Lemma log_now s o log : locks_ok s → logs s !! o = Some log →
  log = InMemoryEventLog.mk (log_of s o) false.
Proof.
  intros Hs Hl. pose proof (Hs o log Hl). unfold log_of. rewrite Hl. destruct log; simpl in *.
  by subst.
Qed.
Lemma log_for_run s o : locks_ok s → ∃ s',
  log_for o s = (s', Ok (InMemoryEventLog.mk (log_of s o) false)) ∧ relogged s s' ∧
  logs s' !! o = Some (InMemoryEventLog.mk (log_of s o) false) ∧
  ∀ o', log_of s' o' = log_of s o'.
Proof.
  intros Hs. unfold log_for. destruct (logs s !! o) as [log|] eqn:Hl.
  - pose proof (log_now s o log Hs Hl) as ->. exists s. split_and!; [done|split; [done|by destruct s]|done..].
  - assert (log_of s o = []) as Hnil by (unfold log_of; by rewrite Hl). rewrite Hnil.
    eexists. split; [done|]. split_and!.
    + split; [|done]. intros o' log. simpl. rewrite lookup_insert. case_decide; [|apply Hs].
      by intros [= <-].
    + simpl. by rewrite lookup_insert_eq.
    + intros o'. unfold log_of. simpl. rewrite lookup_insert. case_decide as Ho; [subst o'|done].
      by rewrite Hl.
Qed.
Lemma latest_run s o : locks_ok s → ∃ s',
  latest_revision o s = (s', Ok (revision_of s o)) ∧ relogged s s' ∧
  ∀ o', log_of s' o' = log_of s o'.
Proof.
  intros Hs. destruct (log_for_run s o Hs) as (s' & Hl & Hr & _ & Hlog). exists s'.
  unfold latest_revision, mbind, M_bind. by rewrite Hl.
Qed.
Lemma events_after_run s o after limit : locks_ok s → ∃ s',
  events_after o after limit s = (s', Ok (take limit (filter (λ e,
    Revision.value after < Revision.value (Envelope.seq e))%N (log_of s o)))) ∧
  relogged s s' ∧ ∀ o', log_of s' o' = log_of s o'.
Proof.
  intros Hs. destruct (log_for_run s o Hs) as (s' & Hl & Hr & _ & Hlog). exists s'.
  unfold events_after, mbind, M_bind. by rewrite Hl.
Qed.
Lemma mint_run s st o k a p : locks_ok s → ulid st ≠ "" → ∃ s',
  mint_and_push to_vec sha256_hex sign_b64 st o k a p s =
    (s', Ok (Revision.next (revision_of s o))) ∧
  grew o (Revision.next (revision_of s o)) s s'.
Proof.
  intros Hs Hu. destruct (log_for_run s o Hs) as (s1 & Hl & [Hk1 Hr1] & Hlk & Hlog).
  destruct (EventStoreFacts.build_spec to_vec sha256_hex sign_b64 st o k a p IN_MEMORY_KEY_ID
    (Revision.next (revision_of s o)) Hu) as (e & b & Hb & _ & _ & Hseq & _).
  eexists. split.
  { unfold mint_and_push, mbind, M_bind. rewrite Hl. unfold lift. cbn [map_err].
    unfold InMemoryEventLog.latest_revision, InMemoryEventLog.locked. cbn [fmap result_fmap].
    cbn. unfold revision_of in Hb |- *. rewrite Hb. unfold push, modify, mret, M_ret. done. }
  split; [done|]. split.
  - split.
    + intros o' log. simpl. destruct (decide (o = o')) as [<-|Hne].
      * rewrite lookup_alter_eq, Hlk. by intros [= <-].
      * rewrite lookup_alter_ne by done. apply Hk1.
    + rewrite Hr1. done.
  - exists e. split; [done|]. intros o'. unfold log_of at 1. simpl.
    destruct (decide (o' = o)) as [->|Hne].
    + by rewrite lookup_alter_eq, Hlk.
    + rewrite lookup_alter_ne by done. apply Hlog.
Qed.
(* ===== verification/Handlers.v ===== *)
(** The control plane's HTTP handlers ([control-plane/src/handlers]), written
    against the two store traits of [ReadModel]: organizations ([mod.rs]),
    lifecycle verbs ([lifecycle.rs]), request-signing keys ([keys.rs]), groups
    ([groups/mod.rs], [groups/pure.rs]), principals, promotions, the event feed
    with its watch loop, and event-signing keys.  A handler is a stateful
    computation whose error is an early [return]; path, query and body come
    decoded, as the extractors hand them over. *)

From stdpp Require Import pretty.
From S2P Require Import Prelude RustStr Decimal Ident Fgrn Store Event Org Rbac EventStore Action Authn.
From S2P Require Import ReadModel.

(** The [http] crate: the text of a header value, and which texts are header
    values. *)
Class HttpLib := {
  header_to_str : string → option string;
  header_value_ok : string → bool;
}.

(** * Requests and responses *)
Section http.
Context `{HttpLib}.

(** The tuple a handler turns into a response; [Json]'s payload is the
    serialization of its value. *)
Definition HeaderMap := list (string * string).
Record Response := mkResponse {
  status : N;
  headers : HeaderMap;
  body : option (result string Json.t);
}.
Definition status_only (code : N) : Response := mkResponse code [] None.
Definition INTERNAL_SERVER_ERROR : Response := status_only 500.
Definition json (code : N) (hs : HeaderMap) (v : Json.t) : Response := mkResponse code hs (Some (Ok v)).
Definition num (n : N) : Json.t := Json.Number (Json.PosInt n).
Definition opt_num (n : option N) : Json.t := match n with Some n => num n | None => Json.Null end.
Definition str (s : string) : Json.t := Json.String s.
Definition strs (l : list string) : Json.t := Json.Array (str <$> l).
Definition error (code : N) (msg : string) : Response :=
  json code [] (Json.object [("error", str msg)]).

→ **What to produce**
Output all of the entries without altering a single word.

→ **Completed task**
Lemma log_now s o log : locks_ok s → logs s !! o = Some log →
  log = InMemoryEventLog.mk (log_of s o) false.
Proof.
  intros Hs Hl. pose proof (Hs o log Hl). unfold log_of. rewrite Hl. destruct log; simpl in *.
  by subst.
Qed.
Lemma log_for_run s o : locks_ok s → ∃ s',
  log_for o s = (s', Ok (InMemoryEventLog.mk (log_of s o) false)) ∧ relogged s s' ∧
  logs s' !! o = Some (InMemoryEventLog.mk (log_of s o) false) ∧
  ∀ o', log_of s' o' = log_of s o'.
Proof.
  intros Hs. unfold log_for. destruct (logs s !! o) as [log|] eqn:Hl.
  - pose proof (log_now s o log Hs Hl) as ->. exists s. split_and!; [done|split; [done|by destruct s]|done..].
  - assert (log_of s o = []) as Hnil by (unfold log_of; by rewrite Hl). rewrite Hnil.
    eexists. split; [done|]. split_and!.
    + split; [|done]. intros o' log. simpl. rewrite lookup_insert. case_decide; [|apply Hs].
      by intros [= <-].
    + simpl. by rewrite lookup_insert_eq.
    + intros o'. unfold log_of. simpl. rewrite lookup_insert. case_decide as Ho; [subst o'|done].
      by rewrite Hl.
Qed.
Lemma latest_run s o : locks_ok s → ∃ s',
  latest_revision o s = (s', Ok (revision_of s o)) ∧ relogged s s' ∧
  ∀ o', log_of s' o' = log_of s o'.
Proof.
  intros Hs. destruct (log_for_run s o Hs) as (s' & Hl & Hr & _ & Hlog). exists s'.
  unfold latest_revision, mbind, M_bind. by rewrite Hl.
Qed.
Lemma events_after_run s o after limit : locks_ok s → ∃ s',
  events_after o after limit s = (s', Ok (take limit (filter (λ e,
    Revision.value after < Revision.value (Envelope.seq e))%N (log_of s o)))) ∧
  relogged s s' ∧ ∀ o', log_of s' o' = log_of s o'.
Proof.
  intros Hs. destruct (log_for_run s o Hs) as (s' & Hl & Hr & _ & Hlog). exists s'.
  unfold events_after, mbind, M_bind. by rewrite Hl.
Qed.
Lemma mint_run s st o k a p : locks_ok s → ulid st ≠ "" → ∃ s',
  mint_and_push to_vec sha256_hex sign_b64 st o k a p s =
    (s', Ok (Revision.next (revision_of s o))) ∧
  grew o (Revision.next (revision_of s o)) s s'.
Proof.
  intros Hs Hu. destruct (log_for_run s o Hs) as (s1 & Hl & [Hk1 Hr1] & Hlk & Hlog).
  destruct (EventStoreFacts.build_spec to_vec sha256_hex sign_b64 st o k a p IN_MEMORY_KEY_ID
    (Revision.next (revision_of s o)) Hu) as (e & b & Hb & _ & _ & Hseq & _).
  eexists. split.
  { unfold mint_and_push, mbind, M_bind. rewrite Hl. unfold lift. cbn [map_err].
    unfold InMemoryEventLog.latest_revision, InMemoryEventLog.locked. cbn [fmap result_fmap].
    cbn. unfold revision_of in Hb |- *. rewrite Hb. unfold push, modify, mret, M_ret. done. }
  split; [done|]. split.
  - split.
    + intros o' log. simpl. destruct (decide (o = o')) as [<-|Hne].
      * rewrite lookup_alter_eq, Hlk. by intros [= <-].
      * rewrite lookup_alter_ne by done. apply Hk1.
    + rewrite Hr1. done.
  - exists e. split; [done|]. intros o'. unfold log_of at 1. simpl.
    destruct (decide (o' = o)) as [->|Hne].
    + by rewrite lookup_alter_eq, Hlk.
    + rewrite lookup_alter_ne by done. apply Hlog.
Qed.
(* ===== verification/Handlers.v ===== *)
(** The control plane's HTTP handlers ([control-plane/src/handlers]), written
    against the two store traits of [ReadModel]: organizations ([mod.rs]),
    lifecycle verbs ([lifecycle.rs]), request-signing keys ([keys.rs]), groups
    ([groups/mod.rs], [groups/pure.rs]), principals, promotions, the event feed
    with its watch loop, and event-signing keys.  A handler is a stateful
    computation whose error is an early [return]; path, query and body come
    decoded, as the extractors hand them over. *)

From stdpp Require Import pretty.
From S2P Require Import Prelude RustStr Decimal Ident Fgrn Store Event Org Rbac EventStore Action Authn.
From S2P Require Import ReadModel.

(** The [http] crate: the text of a header value, and which texts are header
    values. *)
Class HttpLib := {
  header_to_str : string → option string;
  header_value_ok : string → bool;
}.

(** * Requests and responses *)
Section http.
Context `{HttpLib}.

(** The tuple a handler turns into a response; [Json]'s payload is the
    serialization of its value. *)
Definition HeaderMap := list (string * string).
Record Response := mkResponse {
  status : N;
  headers : HeaderMap;
  body : option (result string Json.t);
}.
Definition status_only (code : N) : Response := mkResponse code [] None.
Definition INTERNAL_SERVER_ERROR : Response := status_only 500.
Definition json (code : N) (hs : HeaderMap) (v : Json.t) : Response := mkResponse code hs (Some (Ok v)).
Definition num (n : N) : Json.t := Json.Number (Json.PosInt n).
Definition opt_num (n : option N) : Json.t := match n with Some n => num n | None => Json.Null end.
Definition str (s : string) : Json.t := Json.String s.
Definition strs (l : list string) : Json.t := Json.Array (str <$> l).
Definition error (code : N) (msg : string) : Response :=
  json code [] (Json.object [("error", str msg)]).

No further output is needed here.